Memory, Identity & Heritage: The Architecture of Malaysia's Mission Schools by Dr. Keith Tan Kay Hin

19 December, 2020 | Zoom Webinar | 11:00-13:00

As custodians of several of the earliest surviving buildings in the old urban centres of Malaysia’s major towns and cities, the buildings of the Mission Institutes of Malaysia represent a timeline of architecture that links the 19th and 20th centuries, whose echoes still reflect on the changed society and nation that we are in the 21st century. This talk about memory, identity and heritage will reflect on the intangible heritage of the mission schools, and how these were in turn, made tangible by the buildings left behind by the missionaries whose impact on Malaysian education was strongly felt throughout most of the last century. It will be a discussion covering historiographical context, socio-political change and architectural conservation which will be of special interest to members of society interested in national or regional identity and how these are reflected in heritage and architecture.

Dr. Keith Tan is a Senior Lecturer at Taylor’s University’s School of Architecture, Building & Design. Before venturing into academia, the University of Nottingham graduate practiced in the construction industry both in the UK and Malaysia. He completed a PhD titled ‘Heritage Re-construction and Tourism: The Multiple Narratives of Malaysia’s Mission Schools’ in 2017. The proud Johanian has also authored two books on the architecture of Malaysia’s La Salle and IJ Convent Mission Schools: Mission Pioneers of Malaya (2015) and Mission Schools of Malaya (2011).
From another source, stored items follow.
(* ===== verification/Availability.v ===== *)
(** * What an available signer has shown

    [is_available] of most backends asks the provider for the key it would sign
    with.  [hears] relates a computation to what the provider answered: the
    oracle of HTTP replies never changes during a run, so a value can be traced
    back to an answer of the configured provider. *)

From S2P Require Import Prelude Errors World Externals TransactionUtil SignatureUtil RemoteUtil Traits Delivery.
From S2P Require Import Memory Vault Privy Turnkey Kms Fireblocks WalletJwt Cdp Dfns Openfort Para Crossmint.
From S2P Require Import Utila Fordefi LedgerDashboard Ledger LedgerActor Keychain.

#[local] Open Scope keychain_scope.

(** ** Answers *)

(** The provider under [base] answered some request with success and the body [b]. *)
Definition answered (O : oracle) (base : string) (b : list byte) : Prop :=
  exists tr r resp, under base r /\ O tr r = Reply resp /\ is_success (resp_status resp) = true /\
    chunks_data (resp_chunks resp) = Some b.

(** [m] leaves the oracle alone and a value it returns satisfies [Q]. *)
Definition hears {A} (O : oracle) (m : M A) (Q : A -> Prop) : Prop :=
  forall w, w_http w = O -> w_http (m w).2 = O /\ forall a, (m w).1 = Returned a -> Q a.

Lemma hears_ret {A} O (a : A) (Q : A -> Prop) : Q a -> hears O (ret a) Q.
Proof. intros HQ w HO. split; [done|]. by intros a' [= <-]. Qed.

Lemma hears_bind {A B} O (m : M A) (k : A -> M B) (R : A -> Prop) Q :
  hears O m R -> (forall a, R a -> hears O (k a) Q) -> hears O (bind m k) Q.
Proof.
  intros Hm Hk w HO. destruct (Hm w HO) as [HO1 Ha]. unfold bind. destruct (m w) as [[a| |] w1]; [|done..].
  apply Hk; [by apply Ha|done].
Qed.

Lemma hears_weaken {A} O (m : M A) (P Q : A -> Prop) : hears O m P -> (forall a, P a -> Q a) -> hears O m Q.
Proof. intros Hm HPQ w HO. destruct (Hm w HO) as [H1 H2]. auto. Qed.

Lemma hears_bind_res {A B E} O (m : M (Result A E)) (k : A -> M (Result B E)) (R : A -> Prop) Q :
  hears O m (on_ok R) -> (forall a, R a -> hears O (k a) (on_ok Q)) -> hears O (bind_res m k) (on_ok Q).
Proof.
  intros Hm Hk. eapply hears_bind; [exact Hm|]. intros [a|e] Ha; [by apply Hk|by apply hears_ret].
Qed.

Lemma hears_try {A B E} O (r : Result A E) (k : A -> M (Result B E)) Q :
  (forall a, r = Ok a -> hears O (k a) (on_ok Q)) -> hears O (bind_res (ret r) k) (on_ok Q).
Proof. intros Hk. apply (hears_bind_res _ _ _ (fun a => r = Ok a)); [|done]. apply hears_ret. by destruct r. Qed.

Lemma hears_fmap_err {A E F} O (f : E -> F) (m : M (Result A E)) (Q : A -> Prop) :
  hears O m (on_ok Q) -> hears O (fmap_err f m) (on_ok Q).
Proof. intros Hm. eapply hears_bind; [exact Hm|]. intros [a|e] Ha; by apply hears_ret. Qed.

Lemma hears_timeout {A} O (m : M A) (Q : A -> Prop) :
  hears O m Q -> hears O (timeout m) (fun o => match o with Some a => Q a | None => True end).
Proof.
  intros Hm w HO. destruct (Hm w HO) as [HO1 Ha]. unfold timeout.
  destruct (m w) as [[a| |[]] w1]; (split; [done|]); intros o [= <-]; [by apply Ha|done].
Qed.

(** A step that only records an event. *)
Lemma hears_event {A} O (m : M A) (Q : A -> Prop) :
  (forall w, w_http (m w).2 = w_http w /\ forall a, (m w).1 = Returned a -> Q a) -> hears O m Q.
Proof. intros Hm w HO. destruct (Hm w) as [-> ?]. done. Qed.

Lemma hears_http_send O r :
  hears O (http_send r) (on_ok (fun resp => exists tr, O tr r = Reply resp)).
Proof.
  intros w HO. unfold http_send. destruct (w_http w (w_trace w) r) eqn:E; (split; [done|]); intros o [= <-]; [|done].
  exists (w_trace w). by rewrite <- HO.
Qed.

Lemma hears_http_get O u hd :
  hears O (http_get u hd) (on_ok (fun resp => exists tr, O tr (mkRequest "GET" u hd []) = Reply resp)).
Proof. apply hears_http_send. Qed.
Incentives for Conserving Traditional Settlements: The Case of Malaysia, Japan and South Korea  by Dr. Indera Syahrul Mat Radzuan

11 July, 2020 | Zoom Webinar | 15:00-17:00

Dr. Indera Syahrul Mat Radzuan will be presenting his findings on a variety of incentive programmes that have been formulated by national authorities in Malaysia, Japan and South Korea for the conservation of cultural heritage, covering 9 traditional settlement sites located in those three countries. As a practicing social scientist and educator, Dr. Indera's papers and lectures are largely related to urban planning, cultural heritage, housing, environmental management, innovative urban policy and incentive system for traditional settlements.

This is the first of the HOKDULU Talks series organised by ICOMOS Malaysia Emerging Professionals in collaboration with Pertubuhan Akitek Malaysia; supported by Rumah Tangsi.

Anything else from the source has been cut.